**Problem description**
Beginning with the line that contains "(** The part" in the material below, print each line exactly until the line that contains "ucd_other_digit : char -> bool;" has been printed, then stop.
--- Material for the task ---
(** * AWSDataScanner: the scan engine of the scanner worker

    A shallow embedding of [scanner-worker/src]: the detectors of
    [detectors.py], the streaming reader of [scanner.py], the persistence
    operations of [database.py] and the per-message state machine of
    [main.py], followed by the properties the specification states about
    them and by further properties of the same code.

    Conventions.
    - A Python [str] is a list of Unicode code points ([N]); a [bytes] object
      is a list of byte values ([N] below 256).
    - Python's Unicode tables are given in full for Latin-1 (code points below
      256); what lies beyond belongs to the interpreter and is a parameter
      ([UnicodeDB]).
    - A call that may raise returns a [res]: [Ret v] or [Exn e]. *)

From Stdlib Require Import String Ascii DecimalString NArith ZArith Arith Bool Lia List.
Import ListNotations.

Set Implicit Arguments.

(* ================================================================= *)
(** * Python values *)

Module Py.

Definition char := N.
Definition str := list char.
Definition bytes := list N.

(** A string literal of this file (ASCII) as a Python [str]. *)
Definition lit (s : string) : str :=
  map N_of_ascii (list_ascii_of_string s).

Definition char_eqb (a b : char) : bool := N.eqb a b.

Fixpoint str_eqb (a b : str) : bool :=
  match a, b with
  | [], [] => true
  | x :: a', y :: b' => char_eqb x y && str_eqb a' b'
  | _, _ => false
  end.

(** [s.startswith(p)] *)
Fixpoint startswith (p s : str) : bool :=
  match p with
  | [] => true
  | x :: p' =>
      match s with
      | [] => false
      | y :: s' => char_eqb x y && startswith p' s'
      end
  end.

(** [s.endswith(p)] *)
Definition endswith (p s : str) : bool :=
  startswith (rev p) (rev s).

(** [s[a:b]] for [0 <= a], [0 <= b] (out-of-range bounds are clipped). *)
Definition slice (s : str) (a b : nat) : str :=
  firstn (b - a) (skipn a s).


(** [c in s] for a single character. *)
Definition has_char (c : char) (s : str) : bool := existsb (char_eqb c) s.

(** Exceptions the worker distinguishes. *)
Inductive exn :=
| ValueError (msg : str)
| ClientError (msg : str)
| SQLAlchemyError (msg : str)
| OtherError (msg : str).

(** [str(e)] *)
Definition exn_str (e : exn) : str :=
  match e with
  | ValueError m | ClientError m | SQLAlchemyError m | OtherError m => m
  end.

Inductive res (A : Type) :=
| Ret (a : A)
| Exn (e : exn).
Arguments Ret {A} a.
Arguments Exn {A} e.

Definition bind {A B} (m : res A) (f : A -> res B) : res B :=
  match m with
  | Ret a => f a
  | Exn e => Exn e
  end.

End Py.

Import Py.
Notation "x <- m ;; k" := (bind m (fun x => k))
  (at level 61, m at next level, right associativity).

(* ================================================================= *)
(** * The Unicode character database *)

(** The part of the character database beyond Latin-1.  The fields are
    consulted for code points from 256 on only. *)
Class UnicodeDB := {
  (** decimal digits (category Nd) with their value: [\d], [str.isdecimal] *)
  ucd_decimal : char -> option nat;
  (** characters with the Digit property that are not decimal *)
  ucd_other_digit : char -> bool;
  (** white space: [\s], [str.isspace], what [str.strip] removes *)
  ucd_space : char -> bool;
  (** [str.isalnum] *)
  ucd_alnum : char -> bool;
  ucd_upper : char -> bool;
  ucd_lower : char -> bool;
  (** [str.lower] on a string that is not wholly Latin-1 *)
  ucd_to_lower : str -> str;
  (** a decimal digit is not white space *)
  ucd_decimal_not_space :
    forall c v, ucd_decimal c = Some v -> ucd_space c = false
}.

(** A database with nothing beyond Latin-1; it closes the examples, whose
    text is Latin-1 and on which every database agrees. *)
Definition latin1_db : UnicodeDB := {|
  ucd_decimal := fun _ => None;
  ucd_other_digit := fun _ => false;
  ucd_space := fun _ => false;
  ucd_alnum := fun _ => false;
  ucd_upper := fun _ => false;
  ucd_lower := fun _ => false;
  ucd_to_lower := fun s => s;
  ucd_decimal_not_space := fun c v (H : None = Some v) =>
    match H in (_ = o) return (match o with None => True | Some _ => false = false end)
    with eq_refl => I end
|}.

Module Unicode.
Section Tables.
Context {U : UnicodeDB}.

Definition in_range (lo hi c : N) : bool := (lo <=? c)%N && (c <=? hi)%N.
Definition latin1 (c : char) : bool := (c <? 256)%N.

Definition ascii_digit (c : char) : bool := in_range 48 57 c.
Definition ascii_upper (c : char) : bool := in_range 65 90 c.
Definition ascii_lower (c : char) : bool := in_range 97 122 c.

(** [int(c)] for a decimal digit; [None] otherwise. *)
Definition decimal_value (c : char) : option nat :=
  if latin1 c then
    if ascii_digit c then Some (N.to_nat (c - 48)) else None
  else ucd_decimal c.

(** [\d] of [re] on [str] patterns, and [str.isdecimal]. *)
Definition is_decimal (c : char) : bool :=
  match decimal_value c with Some _ => true | None => false end.

(** [c.isdigit()]: the decimal digits and, in Latin-1, the superscripts
    two, three and one. *)
Definition is_digit (c : char) : bool :=
  if latin1 c then
    ascii_digit c || in_range 178 179 c || N.eqb c 185
  else is_decimal c || ucd_other_digit c.

(** [\s] and [c.isspace()]. *)
Definition is_space (c : char) : bool :=
  if latin1 c then
    in_range 9 13 c || in_range 28 32 c || N.eqb c 133 || N.eqb c 160
  else ucd_space c.

(** [c.isalnum()] *)
Definition is_alnum (c : char) : bool :=
  if latin1 c then
    ascii_digit c || ascii_upper c || ascii_lower c ||
    N.eqb c 170 || in_range 178 179 c || N.eqb c 181 || in_range 185 186 c ||
    in_range 188 190 c || in_range 192 214 c || in_range 216 246 c ||
    in_range 248 255 c
  else ucd_alnum c.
---
**Expected output**
(** The part of the character database beyond Latin-1.  The fields are
    consulted for code points from 256 on only. *)
Class UnicodeDB := {
  (** decimal digits (category Nd) with their value: [\d], [str.isdecimal] *)
  ucd_decimal : char -> option nat;
  (** characters with the Digit property that are not decimal *)
  ucd_other_digit : char -> bool;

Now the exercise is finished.